■ Your goal ■
Below are several records. Retype exactly those lines running from the one with "Proof. unfold bcl_cmd_append. frames. Qed." through the one with "Proof. unfold bcl_cmd_putsn. frames. Qed.", end lines included, and no others.

Start of Record excerpts

Lemma keeps_fail_with msg : keeps_frames (fail_with msg).
Proof. intros st a st' E. injection E as _ <-. now apply same_frames_stack. Qed.

Lemma keeps_fail_block msg : keeps_frames (fail_block msg).
Proof. intros st a st' E. injection E as _ <-. now apply same_frames_stack. Qed.

Lemma var_set_frames st name value :
  same_frames st (snd (bcl_var_set st name value)).
Proof.
  unfold bcl_var_set.
  destruct (is_global_var (get_current_scope st) name).
  - now apply same_frames_stack.
  - destruct (scope_stack st) as [| sc rest] eqn:E.
    + apply same_frames_refl.
    + now apply (same_frames_top st sc).
Qed.

Lemma var_unset_frames st name :
  same_frames st (snd (bcl_var_unset st name)).
Proof.
  unfold bcl_var_unset.
  destruct (scope_stack st) as [| sc rest] eqn:E.
  - now apply same_frames_stack.
  - destruct (bcl_hash_exists (vars sc) name).
    + now apply (same_frames_top st sc).
    + now apply same_frames_stack.
Qed.

Lemma bind_params_frames ps : forall args st,
  same_frames st (bind_params ps args st).
Proof.
  induction ps as [| p ps IH]; intros [| a args] st; cbn [bind_params];
    try apply same_frames_refl.
  eapply same_frames_trans; [apply var_set_frames | apply IH].
Qed.

Create HintDb frames.

#[local] Hint Resolve keeps_ret keeps_get keeps_out_of_fuel keeps_fail_with
  keeps_fail_block same_frames_refl var_set_frames var_unset_frames
  bind_params_frames : frames.

(** Break a monadic term into its parts. *)
Ltac frames_step :=
  match goal with
  | |- keeps_frames (bind _ _) => apply keeps_bind; [| intros ?]
  | |- keeps_frames (lift _) => apply keeps_lift; intros ?
  | |- keeps_frames (modify _) => apply keeps_modify; intros ?
  | |- keeps_frames (defined _) => apply keeps_defined
  | |- keeps_frames (match ?x with _ => _ end) => destruct x
  | |- keeps_frames (if ?c then _ else _) => destruct c
  | |- keeps_frames _ => solve [auto with frames]
  | |- same_frames _ _ => solve [auto with frames | now apply same_frames_stack]
  end.

Ltac frames := repeat frames_step.

Section CommandFrames.

Lemma cmd_set_frames argv : keeps_frames (bcl_cmd_set argv).
Proof. unfold bcl_cmd_set. frames. Qed.

Lemma cmd_unset_frames argv : keeps_frames (bcl_cmd_unset argv).
Proof. unfold bcl_cmd_unset. frames. Qed.

Lemma incr_var_frames varname increment : keeps_frames (incr_var varname increment).
Proof. unfold incr_var. frames. Qed.

Lemma cmd_incr_frames argv : keeps_frames (bcl_cmd_incr argv).
Proof. unfold bcl_cmd_incr. frames; apply incr_var_frames. Qed.

Lemma cmd_append_frames argv : keeps_frames (bcl_cmd_append argv).
Proof. unfold bcl_cmd_append. frames. Qed.

Lemma cmd_puts_frames argv : keeps_frames (bcl_cmd_puts argv).
Proof. unfold bcl_cmd_puts. frames. Qed.

Lemma cmd_putsn_frames argv : keeps_frames (bcl_cmd_putsn argv).
Proof. unfold bcl_cmd_putsn. frames. Qed.

Lemma cmd_exit_frames argv : keeps_frames (bcl_cmd_exit argv).
Proof. unfold bcl_cmd_exit. frames. Qed.

Lemma cmd_global_frames argv : keeps_frames (bcl_cmd_global argv).
Proof.
  intros st a st' E. unfold bcl_cmd_global in E.
  destruct argv as [| x argv].
  - injection E as _ <-. now apply same_frames_stack.
  - unfold bind, get_interp, modify, ret in E.
    destruct (scope_stack st) as [| sc rest] eqn:Es; injection E as _ <-.
    + apply same_frames_refl.
    + now apply (same_frames_top st sc).
Qed.

Lemma cmd_break_frames argv : keeps_frames (bcl_cmd_break argv).
Proof. unfold bcl_cmd_break. frames. Qed.

Lemma cmd_continue_frames argv : keeps_frames (bcl_cmd_continue argv).
Proof. unfold bcl_cmd_continue. frames. Qed.

Lemma cmd_return_frames argv : keeps_frames (bcl_cmd_return argv).
Proof. unfold bcl_cmd_return. frames. Qed.

End CommandFrames.

Section ExecFrames.
Context {libm : Libm} {lib : Library}.
Variable H : handles.
Variable bound : nat.
Hypothesis lib_ok : library_keeps_frames lib.
Hypothesis H_ok : handles_keep_frames H.

Lemma h_exec_block_frames b : keeps_frames (h_exec_block H b).
Proof. apply H_ok. Qed.

Lemma h_eval_frames code : keeps_frames (h_eval H code).
Proof. apply H_ok. Qed.

Lemma h_expand_frames str : keeps_frames (h_expand_subcommands H str).
Proof. apply H_ok. Qed.

Hint Resolve h_exec_block_frames h_eval_frames h_expand_frames : frames.

Lemma eval_subcommand_frames cmd : keeps_frames (bcl_eval_subcommand H cmd).
Proof. unfold bcl_eval_subcommand. frames. Qed.

Hint Resolve eval_subcommand_frames : frames.

Lemma expand_loop_frames k : forall str,
  keeps_frames (expand_subcommands_loop H k str).
Proof.
  induction k as [| k IH]; intro str; cbn [expand_subcommands_loop]; frames.
Qed.

Lemma expand_body_frames str : keeps_frames (expand_subcommands_body H str).
Proof. apply expand_loop_frames. Qed.

Hint Resolve expand_body_frames : frames.

Lemma parse_line_frames line : keeps_frames (bcl_parse_line H line).
Proof. unfold bcl_parse_line. frames. Qed.

Hint Resolve parse_line_frames : frames.

Lemma cmd_if_frames argv : keeps_frames (bcl_cmd_if H argv).
Proof. unfold bcl_cmd_if. frames. Qed.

End of Record excerpts

■ Solution ■
Proof. unfold bcl_cmd_append. frames. Qed.

Lemma cmd_puts_frames argv : keeps_frames (bcl_cmd_puts argv).
Proof. unfold bcl_cmd_puts. frames. Qed.

Lemma cmd_putsn_frames argv : keeps_frames (bcl_cmd_putsn argv).
Proof. unfold bcl_cmd_putsn. frames. Qed.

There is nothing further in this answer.